From the moment of his arrival in Tehran, the author is overwhelmed by hospitality. He immerses himself in male company in tea houses, conversing while smoking the qalyun or water pipe. Iranian men are only too willing to talk, especially about politics. Confusingly, he is told conflicting statements–that all Iranians love George Bush, that all Iranians hate George Bush; that life was infinitely better under the Shah, that the mullahs swept away the corruption of the Shah’s regime and made life better for all.
Once out of Tehran, he learns where the traditional forms of wrestling are practised. His path through the country is directed by a search for the variant disciplines and local techniques of wrestling and a need to visit sites and shrines associated with the great Persian poets: Hafez, Ferdosi, Omar Khayyám, Attar, Shahriyar and many others. Everywhere his quest leads him, he discovers that poetry is loved and quoted by everyone from taxi-drivers to students.
His engagement with Iranian culture is intimate: he wrestles (sometimes reluctantly) when invited, samples illegal home-brew alcohol, attends a wedding, joins mourners, learns a new way to drink tea and attempts to observe the Ramazan fast, though not a Muslim himself. Though he has inevitable brushes with officialdom, he never feels in danger, even when he hears that a Canadian photo-journalist has apparently been beaten to death in a police cell during the author’s visit. The outraged and horrified reaction of those around him to this violent act tightens the already close bond he has formed with the Persians.
His greatest frustration is that he is unable to converse freely with Iranian women aware that an important part of his picture of Iran is thus absent. Yet the mosaic of incidents, encounters, vistas, conversations, atmospheres and acutely observed sights, smells and moments creates a detailed impression of a country and society that will challenge most, if not all, preconceptions.
About the Author
Marcello Di Cintio was born in Calgary and studied Microbiology and English at the University of Calgary. Di Cintio was also a member of the University of Calgary wrestling team.
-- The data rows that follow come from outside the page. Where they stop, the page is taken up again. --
(* ===== verification/Interact.v ===== *)
(** * Interact: programs that talk to their environment

    The loops of the program ([run_input], [screen_run]) and its entry
    call the console, pygame and the random generator between the steps
    of the game, and the methods call [logging].  Their models in
    [Effects], [Console] and [Screen] are interaction trees: every call
    to the outside is an event of the tree, the [while True] loops are
    [ITree.iter], and an uncaught exception is the event [Throw].  This
    file holds what these models share:

    - the event [failE] of a failure and [lift], which turns a [result]
      of the functional model into a tree;
    - the bind notation [let* x := t in k] for trees, in [tree_scope];
    - [runs], the run of a tree in an environment that answers its events
      from a state of its own, as an inductive relation, and [exec], the
      same run as a function with a bound on the number of steps;
    - the rules that compose runs along [ITree.bind] and [ITree.iter],
      the hint database [runs] and the tactic [run_call];
    - [computes], what a tree returns whatever answers its events, with
      its rules. *)

From stdpp Require Import base tactics option list numbers.
From Stdlib Require Import ZArith Lia.
From ITree Require Import ITree ITreeFacts Events.Exception Props.HasPost.
From S2P Require Import Prelude.

Declare Scope tree_scope.
Delimit Scope tree_scope with tree.

Notation "'let*' x := c1 'in' c2" := (ITree.bind c1 (fun x => c2))
  (at level 10, x pattern, c1 at level 100, c2 at level 200) : tree_scope.
Notation "'do' c1 'then' c2" := (ITree.bind c1 (fun _ => c2))
  (at level 10, c1 at level 100, c2 at level 200) : tree_scope.

(** ** Failures *)

(** How a program stops without returning: an exception that nobody
    catches, or the recursion budget of the model exhausted. *)
Inductive failure : Type :=
| Raised (e : py_exn)
| Exhausted.

#[export] Instance failure_eq_dec : EqDecision failure.
Proof. solve_decision. Defined.

Definition failE : Type -> Type := exceptE failure.

Definition failure_of {A : Type} (r : result A) : option failure :=
  match r with
  | Ok _ => None
  | Raise e => Some (Raised e)
  | OutOfFuel => Some Exhausted
  end.

Section trees.
Context {IO : Type -> Type}.
#[local] Abbreviation E := (failE +' IO).

(** [raise f] in any return type: the answer type of [Throw] is empty. *)
Definition raise {A : Type} (f : failure) : itree E A :=
  Vis (inl1 (Throw f)) (fun v : void => match v with end).

(** A call to the outside. *)
Definition perform {T : Type} (e : IO T) : itree E T :=
  ITree.trigger (inr1 e).

(** A call of the functional model inside a tree. *)
Definition lift {A : Type} (r : result A) : itree E A :=
  match r with
  | Ok a => Ret a
  | Raise e => raise (Raised e)
  | OutOfFuel => raise Exhausted
  end.

(** [for b in l: is_lose = body(b); if is_lose: return True] in a tree:
    [for_until] of [Prelude] with the calls of the body in the tree. *)
Fixpoint for_until_tree {F : Type -> Type} {S B : Type}
    (body : B -> S -> itree F (bool * S)) (l : list B) (s : S)
    : itree F (bool * S) :=
  match l with
  | [] => Ret (false, s)
  | b :: l' =>
      (let* (is_lose, s') := body b s in
       if is_lose then Ret (true, s') else for_until_tree body l' s')%tree
  end.

(** [for b in l: body(b)] in a tree. *)
Fixpoint for_each {B : Type} (body : B -> itree E unit) (l : list B)
    : itree E unit :=
  match l with
  | [] => Ret tt
  | b :: l' => (do body b then for_each body l')%tree
  end.

End trees.

(** ** Runs *)

(** An environment answers the events of a program from its own state;
    [None] is an event it has no answer to yet. *)
Definition environment (IO : Type -> Type) (W : Type) : Type :=
  forall T : Type, IO T -> W -> option (T * W).

(** Why a run ends before the program returns. *)
Inductive stop : Type :=
| Failed (f : failure)
| Blocked.

Inductive outcome (R : Type) : Type :=
| Returned (r : R)
| Stopped (c : stop).

Arguments Returned {R} r.
Arguments Stopped {R} c.

#[export] Instance stop_eq_dec : EqDecision stop.
Proof. solve_decision. Defined.

Definition outcome_of {A : Type} (r : result A) : outcome A :=
  match r with
  | Ok a => Returned a
  | Raise e => Stopped (Failed (Raised e))
  | OutOfFuel => Stopped (Failed Exhausted)
  end.

Section runs.
Context {IO : Type -> Type} {W : Type}.
Variable answer : environment IO W.
#[local] Abbreviation E := (failE +' IO).

(** [runs t w o w']: from the state [w] of the environment the program
    [t] ends with [o], leaving the environment in [w']. *)
Inductive runs {R : Type} : itree E R -> W -> outcome R -> W -> Prop :=
| runs_ret t r w :
    observe t = RetF r -> runs t w (Returned r) w
| runs_tau t u w o w' :
    observe t = TauF u -> runs u w o w' -> runs t w o w'
| runs_throw t f k w :
    observe t = VisF (inl1 (Throw f)) k -> runs t w (Stopped (Failed f)) w
| runs_blocked t T (e : IO T) k w :
    observe t = VisF (inr1 e) k -> answer T e w = None ->
    runs t w (Stopped Blocked) w
| runs_vis t T (e : IO T) k w x w1 o w' :
    observe t = VisF (inr1 e) k -> answer T e w = Some (x, w1) ->
    runs (k x) w1 o w' -> runs t w o w'.

(** The same run as a function, with a bound on the number of steps. *)
Fixpoint exec {R : Type} (n : nat) (t : itree E R) (w : W)
    : option (outcome R * W) :=
  match n with
  | O => None
  | S n' =>
      match observe t with
      | RetF r => Some (Returned r, w)
      | TauF u => exec n' u w
      | VisF (inl1 e) _ =>
          match e with Throw f => Some (Stopped (Failed f), w) end
      | VisF (inr1 e) k =>
          match answer _ e w with
          | None => Some (Stopped Blocked, w)
          | Some (x, w1) => exec n' (k x) w1
          end
      end
  end.

Lemma exec_runs {R} n (t : itree E R) w o w' :
  exec n t w = Some (o, w') -> runs t w o w'.
Proof.
  revert t w. induction n as [|n IH]; intros t w; [done|]. simpl.
  destruct (observe t) as [r|u|T [e|e] k] eqn:Ht.
  - intros [= <- <-]. by apply runs_ret.
  - intros H. eapply runs_tau; eauto.
  - destruct e. intros [= <- <-]. by eapply runs_throw.
  - destruct (answer T e w) as [[x w1]|] eqn:Ha.
    + intros H. eapply runs_vis; eauto.
    + intros [= <- <-]. by eapply runs_blocked.
Qed.

Lemma exec_mono {R} n m (t : itree E R) w r :
  (n <= m)%nat -> exec n t w = Some r -> exec m t w = Some r.
Proof.
  revert m t w. induction n as [|n IH]; intros m t w Hle; [done|].
  destruct m as [|m]; [lia|]. simpl.
  destruct (observe t) as [?|u|T [e|e] k]; try done.
  - apply IH. lia.
  - destruct (answer T e w) as [[x w1]|]; [apply IH; lia|done].
Qed.

Lemma runs_exec {R} (t : itree E R) w o w' :
  runs t w o w' -> exists n, exec n t w = Some (o, w').
Proof.
  induction 1 as [t r w Ht|t u w o w' Ht _ [n IH]|t f k w Ht
                 |t T e k w Ht Ha|t T e k w x w1 o w' Ht Ha _ [n IH]].
  - exists 1%nat. simpl. by rewrite Ht.
  - exists (S n). simpl. by rewrite Ht.
  - exists 1%nat. simpl. by rewrite Ht.
  - exists 1%nat. simpl. by rewrite Ht, Ha.
  - exists (S n). simpl. by rewrite Ht, Ha.
Qed.

(** A run is determined by the program and the environment. *)
Lemma runs_det {R} (t : itree E R) w o1 w1 o2 w2 :
  runs t w o1 w1 -> runs t w o2 w2 -> o1 = o2 /\ w1 = w2.
Proof.
  intros [n1 H1]%runs_exec [n2 H2]%runs_exec.
  apply (exec_mono n1 (n1 `max` n2)) in H1; [|lia].
  apply (exec_mono n2 (n1 `max` n2)) in H2; [|lia].
  rewrite H1 in H2. by injection H2.
Qed.

(** A run looks at a tree through [observe] only. *)
Lemma runs_observe {R} (t u : itree E R) w o w' :
  observe t = observe u -> runs t w o w' -> runs u w o w'.
Proof.
  intros Heq. destruct 1; rewrite Heq in *;
    eauto using @runs_ret, @runs_tau, @runs_throw, @runs_blocked, @runs_vis.
Qed.

(** *** Rules *)

Lemma runs_Ret {R} (r : R) w : runs (Ret r) w (Returned r) w.
Proof. by apply runs_ret. Qed.

Lemma runs_raise {R} f w : runs (raise f : itree E R) w (Stopped (Failed f)) w.
Proof. by eapply runs_throw. Qed.

Lemma runs_lift {A} (r : result A) w : runs (lift r) w (outcome_of r) w.
Proof. destruct r; [apply runs_Ret|apply runs_raise..]. Qed.

Lemma runs_perform {T} (e : IO T) w x w' :
  answer T e w = Some (x, w') -> runs (perform e) w (Returned x) w'.
Proof. intros Ha. eapply runs_vis; [done|exact Ha|apply runs_Ret]. Qed.

Lemma runs_perform_blocked {T} (e : IO T) w :
  answer T e w = None -> runs (perform e) w (Stopped Blocked) w.
Proof. intros Ha. by eapply runs_blocked. Qed.

Lemma runs_bind {R S} (t : itree E R) (k : R -> itree E S) w r w1 o w' :
  runs t w (Returned r) w1 -> runs (k r) w1 o w' ->
  runs (ITree.bind t k) w o w'.
Proof.
  intros Ht Hk. remember (Returned r) as o1 eqn:Ho.
  induction Ht as [t r' w Hobs|t u w o1 w1 Hobs _ IH| |
                  |t T e k' w x w2 o1 w1 Hobs Ha _ IH]; try done.
  - injection Ho as ->. eapply runs_observe; [|exact Hk].
    by rewrite observe_bind, Hobs.
  - eapply runs_tau; [by rewrite observe_bind, Hobs|]. by apply IH.
  - eapply runs_vis; [by rewrite observe_bind, Hobs|exact Ha|]. by apply IH.
Qed.

Lemma runs_bind_stop {R S} (t : itree E R) (k : R -> itree E S) w c w' :
  runs t w (Stopped c) w' -> runs (ITree.bind t k) w (Stopped c) w'.
Proof.
  intros Ht. remember (Stopped c) as o1 eqn:Ho.
  induction Ht as [|t u w o1 w1 Hobs _ IH|t f k' w Hobs
                  |t T e k' w Hobs Ha|t T e k' w x w2 o1 w1 Hobs Ha _ IH];
    try done.
  - eapply runs_tau; [by rewrite observe_bind, Hobs|]. by apply IH.
  - injection Ho as <-. eapply runs_throw. by rewrite observe_bind, Hobs.
  - injection Ho as <-. eapply runs_blocked; [|exact Ha].
    by rewrite observe_bind, Hobs.
  - eapply runs_vis; [by rewrite observe_bind, Hobs|exact Ha|]. by apply IH.
Qed.

(** A call of the functional model that returns, and one that fails. *)
Lemma runs_lift_Ok {A R} (r : result A) a (k : A -> itree E R) w o w' :
  r = Ok a -> runs (k a) w o w' -> runs (ITree.bind (lift r) k) w o w'.
Proof. intros -> Hk. eapply runs_bind; [apply runs_Ret|done]. Qed.

Lemma runs_lift_stop {A R} (r : result A) (k : A -> itree E R) w c :
  outcome_of r = Stopped c -> runs (ITree.bind (lift r) k) w (Stopped c) w.
Proof. intros Hr. apply runs_bind_stop. rewrite <- Hr. apply runs_lift. Qed.

(** One more turn of a loop. *)
Lemma runs_iter_again {I R} (body : I -> itree E (I + R)) i w i' w1 o w' :
  runs (body i) w (Returned (inl i')) w1 ->
  runs (ITree.iter body i') w1 o w' ->
  runs (ITree.iter body i) w o w'.
Proof.
  intros Hb Hi. eapply runs_observe; [symmetry; apply unfold_aloop_|].
  eapply runs_bind; [exact Hb|]. by eapply runs_tau.
Qed.

Lemma runs_iter_done {I R} (body : I -> itree E (I + R)) i w r w' :
  runs (body i) w (Returned (inr r)) w' ->
  runs (ITree.iter body i) w (Returned r) w'.
Proof.
  intros Hb. eapply runs_observe; [symmetry; apply unfold_aloop_|].
  eapply runs_bind; [exact Hb|]. apply runs_Ret.
Qed.

Lemma runs_iter_stop {I R} (body : I -> itree E (I + R)) i w c w' :
  runs (body i) w (Stopped c) w' ->
  runs (ITree.iter body i : itree E R) w (Stopped c) w'.
Proof.
  intros Hb. eapply runs_observe; [symmetry; apply unfold_aloop_|].
  by apply runs_bind_stop.
Qed.

End runs.

(** ** What a program returns, in every environment *)

(** [has_post t Q] of the library: whatever the environment answers, a
    value that [t] returns satisfies [Q]. *)
Section post.
Context {IO : Type -> Type}.
#[local] Abbreviation E := (failE +' IO).

Lemma has_post_Ret {R} (r : R) (Q : R -> Prop) :
  Q r -> has_post (Ret r : itree E R) Q.
Proof. intros Hq. by apply eqit_Ret. Qed.

Lemma has_post_raise {R} f (Q : R -> Prop) : has_post (raise f : itree E R) Q.
Proof. apply eqit_Vis. intros []. Qed.

Lemma has_post_lift {A} (r : result A) :
  has_post (lift r : itree E A) (fun a => r = Ok a).
Proof. destruct r; [by apply has_post_Ret|apply has_post_raise..]. Qed.

Lemma has_post_perform {T} (e : IO T) (Q : T -> Prop) :
  (forall x, Q x) -> has_post (perform e : itree E T) Q.
Proof. intros Hq. eapply has_post_weaken; [apply has_post_True|done]. Qed.

(** [computes t r]: a value that [t] returns is the value of [r]. *)
Definition computes {A} (t : itree E A) (r : result A) : Prop :=
  has_post t (fun a => r = Ok a).

Lemma computes_Ret {A} (a : A) : computes (Ret a) (Ok a).
Proof. by apply has_post_Ret. Qed.

Lemma computes_lift {A} (r : result A) : computes (lift r) r.
Proof. apply has_post_lift. Qed.

Lemma computes_raise {A} f (r : result A) : computes (raise f) r.
Proof. apply has_post_raise. Qed.

Lemma computes_perform (e : IO unit) : computes (perform e) (Ok tt).
Proof. apply has_post_perform. by intros []. Qed.

Lemma computes_bind {A B} (t : itree E A) (k : A -> itree E B) r k' :
  computes t r -> (forall a, r = Ok a -> computes (k a) (k' a)) ->
  computes (ITree.bind t k) (Prelude.bind r k').
Proof.
  intros Ht Hk. eapply has_post_bind; [exact Ht|].
  intros a ->. by apply Hk.
Qed.

End post.

Create HintDb runs discriminated.
#[export] Hint Resolve runs_Ret runs_raise runs_lift : runs.
#[export] Hint Extern 1 (runs _ (perform _) _ (Returned _) _) =>
  (by apply runs_perform) : runs.

(** [run_call] passes the next call of a tree, when a hint of [runs]
    states how it runs. *)
Ltac run_call := eapply runs_bind; [solve [eauto 2 with runs]|].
He graduated in 1997 with a pair of degrees (a BA and BSc) and, he says, two cauliflower ears.
Later that year, Di Cintio travelled to West Africa with a volunteer organization, Canadian Crossroads International, and taught biology in a Ghanaian village for three months. (This would be the first and last time he used his science degree, much to his mother’s chagrin). When his volunteer placement was complete, Di Cintio travelled through western and northern Africa for nine months. His time amid the colour and heat of Africa led to a love affair with travel and resulted in his first book, Harmattan: Wind across West Africa, which won the Henry Kriesel Award for Best First Book and was also a finalist for the Wilfred Eggleston Prize for Best Nonfiction at the Alberta Book Awards.
In December 1999, hot with millennium fever, Di Cintio travelled to Jerusalem to watch the clock turn on 2000. He wandered throughout Israel and Egypt before returning to Calgary to begin his career as a freelance writer in earnest. Since then he has published articles in numerous magazines and literary journals including The Walrus, EnRoute, Geist and The Globe and Mail. His writing received several honours including the 2002 Maclean-Hunter Endowment Prize for Creative Nonfiction and a number of Western and National Magazine Award nominations.
Di Cintio travelled to Iran in the summer of 2003 seeking the connection between Persian poets and traditional wrestlers. This trip to Iran, and a subsequent return to the country the following year, yielded the stories that comprise Di Cintio’s new travel memoir, Poets & Pahlevans: A Journey into the Heart of Iran. Knopf Canada published Poets & Pahlevans in 2006.